Islands of the Caribbean Netherlands hit hard by COVID-19 pandemic

/ Author: Miriam van der Sangen
Trends in the Caribbean Netherlands 2021
A new edition of ‘Trends in the Caribbean Netherlands’ has been published today, 6 December 2021. This publication from Statistics Netherlands (CBS) gives a compact overview of the current situation on the islands of the Caribbean Netherlands: Bonaire, Saba and St Eustatius. In addition to updated and new figures on the economy, energy, labour and income, the publication describes the major impact of the COVID-19 pandemic on tourism on the islands.

Gauging statistics requirements

Quintin Knuf is head of the CBS office of the Caribbean islands on Bonaire. Together with three colleagues, he is responsible for statistics on the islands. ‘We gauge the statistics requirements, coordinate the fieldwork, contact public bodies and government services, and ensure relationship management. It is also our task to disseminate the data. CBS staff at our home office are responsible for the data processing operations.’ In addition to the four employees in the Bonaire office, there are also 40 freelancers who work for the statistical office on a project basis. ‘These are the price collectors, for example, who record the prices in the shops. We use this information to work out the inflation rate.’

Tenth edition

Knuf proudly announces that the Director General of CBS, Angelique Berg, will today present the latest edition to Edison Rijna, Lieutenant Governor of the Public Entity of Bonaire. ‘This is the 10th edition. We started in 2012 with a small booklet of a few pages, but over the years this has grown into a substantial publication. The publication mainly serves as a reference book. People enjoy having a book like this and leafing through it.’ According to Knuf, this is also linked to the fact that on the Caribbean islands, people still communicate a great deal face-to-face. ‘The residents find it important to see and speak to each other. Arranging things online is much less common here than in the Netherlands. Many companies still do not have a website, for example.’

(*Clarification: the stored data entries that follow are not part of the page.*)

(* ================================================================== *)
(** * Failed assertions *)

(** One constructor per [GISMO_ASSERT] of the source file. *)
Inductive failure : Type :=
| RowsNotOne            (* gsIntegrantZ: u.rows()==1 *)
| DomainDimMismatch     (* gsIntegrantZ: _fun->domainDim()==_surfPts.rows()+1 *)
| MultiplePoints        (* gsIntegrantZ: _surfPts.cols()==1 *)
| SizeYoungPoisson      (* gsMaterialMatrixD: sizes of Youngs moduli / Poisson ratios *)
| SizeYoungShear        (* gsMaterialMatrixD: sizes of Youngs moduli / shear moduli *)
| SizeThicknessPhi      (* gsMaterialMatrixD: sizes of thickness / angles *)
| SizeYoungThickness    (* gsMaterialMatrixD: sizes of material / laminate properties *)
| NoLaminates           (* gsMaterialMatrixD: no laminates defined *)
| NoSymmetry (ply : nat)(* gsMaterialMatrixD: nu21*E1 == nu12*E2 for ply i *)
| TotalThicknessWrong   (* gsMaterialMatrixD: t_tot==t_temp *)
| NoImplementation       (* gsFunction: GISMO_NO_IMPLEMENTATION *).

Inductive outcome (A : Type) : Type :=
| Ok (a : A)
| Failed (e : failure).
Arguments Ok {A} a.
Arguments Failed {A} e.

Definition bind {A B : Type} (m : outcome A) (k : A -> outcome B) : outcome B :=
  match m with
  | Ok a => k a
  | Failed e => Failed e
  end.

Definition GISMO_ASSERT (cond : bool) (e : failure) : outcome unit :=
  if cond then Ok tt else Failed e.

Declare Scope outcome_scope.
Delimit Scope outcome_scope with outcome.
Notation "x <- m ;; k" := (bind m (fun x => k))
  (at level 61, m at next level, right associativity) : outcome_scope.
Notation "'check' c 'orelse' e ;; k" := (bind (GISMO_ASSERT c e) (fun _ => k))
  (at level 61, c at next level, e at next level, right associativity) : outcome_scope.
Open Scope outcome_scope.

(** A counted loop [for (i = 0; i != n; ++i)] whose body may fail. *)
Fixpoint forM {S : Type} (idx : list nat) (body : nat -> S -> outcome S) (s : S)
  : outcome S :=
  match idx with
  | [] => Ok s
  | i :: rest =>
      match body i s with
      | Ok s' => forM rest body s'
      | Failed e => Failed e
      end
  end.

(* ================================================================== *)
(** * Fixed-size vectors and matrices

    [gsMatrix<real_t,3,3>] and the 3-vectors of the geometry data.  The
    dense linear algebra itself (Eigen, [gsMatrix]) is not part of the
    two source files; its operations are given their usual meaning. *)

Record vec3 : Type := mkVec3 { vx : R; vy : R; vz : R }.

(** [mIJ] is the coefficient [(I,J)]. *)
Record mat3 : Type := mkMat3 {
  m00 : R; m01 : R; m02 : R;
  m10 : R; m11 : R; m12 : R;
  m20 : R; m21 : R; m22 : R
}.

Definition identity3 : mat3 := mkMat3 1 0 0  0 1 0  0 0 1.

Definition fromCols (c0 c1 c2 : vec3) : mat3 :=
  mkMat3 (vx c0) (vx c1) (vx c2)
         (vy c0) (vy c1) (vy c2)
         (vz c0) (vz c1) (vz c2).

Definition transpose (a : mat3) : mat3 :=
  mkMat3 (m00 a) (m10 a) (m20 a)
         (m01 a) (m11 a) (m21 a)
         (m02 a) (m12 a) (m22 a).

Definition mul (a b : mat3) : mat3 :=
  mkMat3
    (m00 a * m00 b + m01 a * m10 b + m02 a * m20 b)
    (m00 a * m01 b + m01 a * m11 b + m02 a * m21 b)
    (m00 a * m02 b + m01 a * m12 b + m02 a * m22 b)
    (m10 a * m00 b + m11 a * m10 b + m12 a * m20 b)
    (m10 a * m01 b + m11 a * m11 b + m12 a * m21 b)
    (m10 a * m02 b + m11 a * m12 b + m12 a * m22 b)
    (m20 a * m00 b + m21 a * m10 b + m22 a * m20 b)
    (m20 a * m01 b + m21 a * m11 b + m22 a * m21 b)
    (m20 a * m02 b + m21 a * m12 b + m22 a * m22 b).

(** [a * t] for a scalar [t]. *)
Definition scale (a : mat3) (t : R) : mat3 :=
  mkMat3 (m00 a * t) (m01 a * t) (m02 a * t)
         (m10 a * t) (m11 a * t) (m12 a * t)
         (m20 a * t) (m21 a * t) (m22 a * t).

Definition determinant (a : mat3) : R :=
    m00 a * (m11 a * m22 a - m12 a * m21 a)
  + m10 a * (m21 a * m02 a - m22 a * m01 a)
  + m20 a * (m01 a * m12 a - m02 a * m11 a).

(** [a.inverse()] of a 3 x 3 matrix: the cofactors times [1/det]. *)
Definition inverse (a : mat3) : mat3 :=
  let invdet := 1 / determinant a in
  mkMat3 ((m11 a * m22 a - m12 a * m21 a) * invdet)
         ((m21 a * m02 a - m22 a * m01 a) * invdet)
         ((m01 a * m12 a - m02 a * m11 a) * invdet)
         ((m12 a * m20 a - m10 a * m22 a) * invdet)
         ((m22 a * m00 a - m20 a * m02 a) * invdet)
         ((m02 a * m10 a - m00 a * m12 a) * invdet)
         ((m10 a * m21 a - m11 a * m20 a) * invdet)
         ((m20 a * m01 a - m21 a * m00 a) * invdet)
         ((m00 a * m11 a - m01 a * m10 a) * invdet).

Definition squaredNorm (v : vec3) : R := vx v * vx v + vy v * vy v + vz v * vz v.

(** [v.normalized()]: [v] divided by its norm; a zero vector is returned
    as it is. *)
Definition normalized (v : vec3) : vec3 :=
  let z := squaredNorm v in
  if Rlt_dec 0 z
  then mkVec3 (vx v / sqrt z) (vy v / sqrt z) (vz v / sqrt z)
  else v.

(** The coefficients of a 3 x 3 matrix in storage order (column by column). *)
Definition coeffs3 (a : mat3) : list R :=
  [m00 a; m10 a; m20 a; m01 a; m11 a; m21 a; m02 a; m12 a; m22 a].

(** The test [a == b] on coefficients. *)
Definition Reqb (a b : R) : bool := if Req_dec_T a b then true else false.

(* ================================================================== *)
(** * Dense matrices

    [gsMatrix<T>] stores its coefficients column by column.  A matrix is
    kept as its row count and the list of its columns; [cols] is the
    number of columns and the coefficient [(i,j)] is entry [i] of column
    [j]. *)

Record gsMatrix : Type := mkMat { rows : nat; columns : list (list R) }.

Definition cols (m : gsMatrix) : nat := length (columns m).

Definition col (m : gsMatrix) (j : nat) : list R := nth j (columns m) [].

Definition coef (m : gsMatrix) (i j : nat) : R := nth i (col m j) 0.

(** Every column holds [rows] coefficients. *)
Definition wf (m : gsMatrix) : Prop :=
  Forall (fun c => length c = rows m) (columns m).

(** A default-constructed matrix is 0 x 0. *)
Definition emptyMat : gsMatrix := mkMat 0 [].

(** [upd i v l]: the list [l] with entry [i] replaced by [v]
    (no change when [i] is out of range; the source never writes there). *)
Fixpoint upd {A : Type} (i : nat) (v : A) (l : list A) : list A :=
  match l, i with
  | [], _ => []
  | _ :: t, O => v :: t
  | h :: t, S i' => h :: upd i' v t
  end.

(** [m(i,j) = v]. *)
Definition set_coef (i j : nat) (v : R) (m : gsMatrix) : gsMatrix :=
  mkMat (rows m) (upd j (upd i v (col m j)) (columns m)).

(** [m.col(j)] as a matrix with one column. *)
Definition colMat (m : gsMatrix) (j : nat) : gsMatrix :=
  mkMat (rows m) [col m j].

(** [m.topRows(k)] read as a value. *)
Definition topRows (k : nat) (m : gsMatrix) : gsMatrix :=
  mkMat k (map (firstn k) (columns m)).

(** [m.replicate(rowFactor, colFactor)]: a NEW matrix made of copies of
    [m]; [m] itself is not changed by the call. *)
Definition replicate (rowFactor colFactor : nat) (m : gsMatrix) : gsMatrix :=
  mkMat (rowFactor * rows m)
        (concat (repeat (map (fun c => concat (repeat c rowFactor)) (columns m))
                        colFactor)).

(** [dst.topRows(k) = src]: the first [k] coefficients of each column of
    [dst] are taken from the matching column of [src]. *)
Definition assign_topRows (k : nat) (src dst : gsMatrix) : gsMatrix :=
  mkMat (rows dst)
        (map (fun sd => firstn k (fst sd) ++ skipn k (snd sd))
             (combine (columns src) (columns dst))).

(** [dst.bottomRows(k) = src]: the last [k] coefficients of each column
    of [dst] are taken from the matching column of [src]. *)
Definition assign_bottomRows (k : nat) (src dst : gsMatrix) : gsMatrix :=
  mkMat (rows dst)
        (map (fun sd => firstn (rows dst - k) (snd sd) ++ firstn k (fst sd))
             (combine (columns src) (columns dst))).

(** Cut a coefficient array into [c] columns of [r] coefficients. *)
Fixpoint chunk (r c : nat) (l : list R) : list (list R) :=
  match c with
  | O => []
  | S c' => firstn r l :: chunk r c' (skipn r l)
  end.

(** Split an equation between two lists of coefficients of the same
    length into one equation per coefficient. *)
Ltac coefficientwise :=
  repeat (apply (f_equal2 (@cons R))); try reflexivity.

Section Model.

(** [uninit k] is the value found in coefficient [k] of storage that
    has just been allocated and not yet written: [resize] does not
    initialise what it allocates. *)
Variable uninit : nat -> R.

(** [m.resize(r, c)]: when the number of coefficients does not change
    the storage and its values are kept; otherwise new storage is
    allocated and the old values are lost. *)
Definition resize (r c : nat) (m : gsMatrix) : gsMatrix :=
  if Nat.eqb (r * c) (rows m * cols m)
  then mkMat r (chunk r c (concat (columns m)))
  else mkMat r (chunk r c (map uninit (seq 0 (r * c)))).

(* ================================================================ *)
(** * Fields: [gsFunction<T>]

    [eval_into(u, result)] reads the points [u] (one per column) and
    writes [result]; the second argument below is the matrix passed
    as [result], the value returned is that matrix after the call. *)

Record gsFunction : Type := mkFun {
  domainDim : nat;
  targetDim : nat;
  eval_into : gsMatrix -> gsMatrix -> outcome gsMatrix
}.

(** A field given by its value at one point: column [j] of the
    result is the value at column [j] of [u] (gsFunction.h: every
    column of [u] is one evaluation point, the result has one column
    per point). *)
Definition pointwise (d D : nat) (g : list R -> list R) : gsFunction :=
  mkFun d D (fun u _ => Ok (mkMat D (map g (columns u)))).

(** The constant field [f(x) = c] on a [d]-dimensional domain. *)
Definition constantFunction (c : list R) (d : nat) : gsFunction :=
  pointwise d (length c) (fun _ => c).

(* ================================================================ *)
(** * [gsIntegrantZ]: the z-extended field adapter *)

Record gsIntegrantZ : Type := mkIntegrantZ {
  iz_fun : gsFunction;      (* _fun *)
  iz_tmp : gsMatrix;        (* mutable tmp: written before it is read *)
  iz_surfPts : gsMatrix     (* _surfPts *)
}.

(** [gsIntegrantZ(fun)]: the matrices are default-constructed. *)
Definition gsIntegrantZ_make (f : gsFunction) : gsIntegrantZ :=
  mkIntegrantZ f emptyMat emptyMat.

Definition setPoint (surfPts : gsMatrix) (a : gsIntegrantZ) : gsIntegrantZ :=
  mkIntegrantZ (iz_fun a) (iz_tmp a) surfPts.

Definition point (a : gsIntegrantZ) : gsMatrix := iz_surfPts a.

Definition gsIntegrantZ_domainDim (a : gsIntegrantZ) : nat := 1.

Definition gsIntegrantZ_targetDim (a : gsIntegrantZ) : nat :=
  targetDim (iz_fun a).

Definition gsIntegrantZ_eval_into (a : gsIntegrantZ) (u result : gsMatrix)
  : outcome gsMatrix :=
  check (Nat.eqb (rows u) 1) orelse RowsNotOne ;;
  check (Nat.eqb (domainDim (iz_fun a)) (rows (iz_surfPts a) + 1))
    orelse DomainDimMismatch ;;
  check (Nat.eqb (cols (iz_surfPts a)) 1) orelse MultiplePoints ;;
  let m := rows (iz_surfPts a) in
  let N := cols u in
  let tmp := resize (m + 1) N (iz_tmp a) in
  let tmp := assign_topRows m (replicate 1 N (iz_surfPts a)) tmp in
  let tmp := assign_bottomRows 1 u tmp in
  eval_into (iz_fun a) tmp result.

(** The adapter seen through the [gsFunction] interface. *)
Definition gsIntegrantZ_fun (a : gsIntegrantZ) : gsFunction :=
  mkFun (gsIntegrantZ_domainDim a) (gsIntegrantZ_targetDim a)
        (gsIntegrantZ_eval_into a).

(** What the adapter is meant to evaluate: the points
    [concat(basePoint, z)], one per column of [u]. *)
Definition concatPoint (basePoint : list R) (u : gsMatrix) : gsMatrix :=
  mkMat (length basePoint + rows u)
        (map (fun z => basePoint ++ z) (columns u)).

(* ================================================================ *)
(** * The quadrature engine

    [gsKnotVector], [gsBSplineBasis], [gsMultiBasis] and
    [gsExprEvaluator] are not part of the two source files. *)

(** The arguments of [gsKnotVector<>(first, last, interior, mult_ends)]. *)
Record gsKnotVector : Type := mkKnotVector {
  kv_first : R;
  kv_last : R;
  kv_interior : nat;
  kv_mult_ends : nat
}.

Tourism is an important source of income for the islands, but the sector was seriously undermined by the COVID-19 pandemic. This is made clear in the publication’s special section on the consequences of the pandemic. For example, Bonaire International Airport first closed on 14 March 2020. Cruise ships were also no longer welcome. On 16 March 2020, the ports and airports of Saba and St Eustatius also closed. This had a major impact on the number of aircraft movements to and from the Caribbean Netherlands, with a drop of 87,7 percent in April 2020 compared to April 2019. In the same period, the number of air passengers actually fell by nearly 100 percent. Knuf: ‘Tourism dropped right down to nothing from 14 March 2020. Fortunately, it has recovered nearly completely since summer 2021 and we are now back to the number of tourists we saw in 2019.’

TOZO scheme

The COVID-19 pandemic had consequences not only for tourism. Residents and companies were also affected. Fortunately, just as in the Netherlands, the government took measures to mitigate the impact. Knuf: ‘Companies and individuals were able to make use of the government’s emergency support, called the TOZO scheme. As a result, the rise in the unemployment rate was very limited.’ COVID-19 also affected education in the Caribbean Netherlands. For instance, all primary and secondary schools on Bonaire and St Eustatius had to close, as did all day care facilities. Saba University had to make adjustments to deal with the situation.

Data collection

COVID-19 also had an effect on data collection on the Caribbean islands. Knuf: ‘Take the consumer price index – the CPI – for example. At certain times, there was little or no possibility of collecting the prices of products and services. The Labour Force Survey, which is conducted every two years and which provides figures on the number of people employed, could not be carried out any earlier than between December 2020 and March 2021. The survey is normally held face-to-face, but in this case, it mainly had to be done by telephone to minimise contact between interviewers and interviewees.’ Fortunately, there is once again good news to report. ‘After more than a year of exceptional circumstances on the islands due to COVID-19, everything now seems to be returning to normal,’ says Knuf.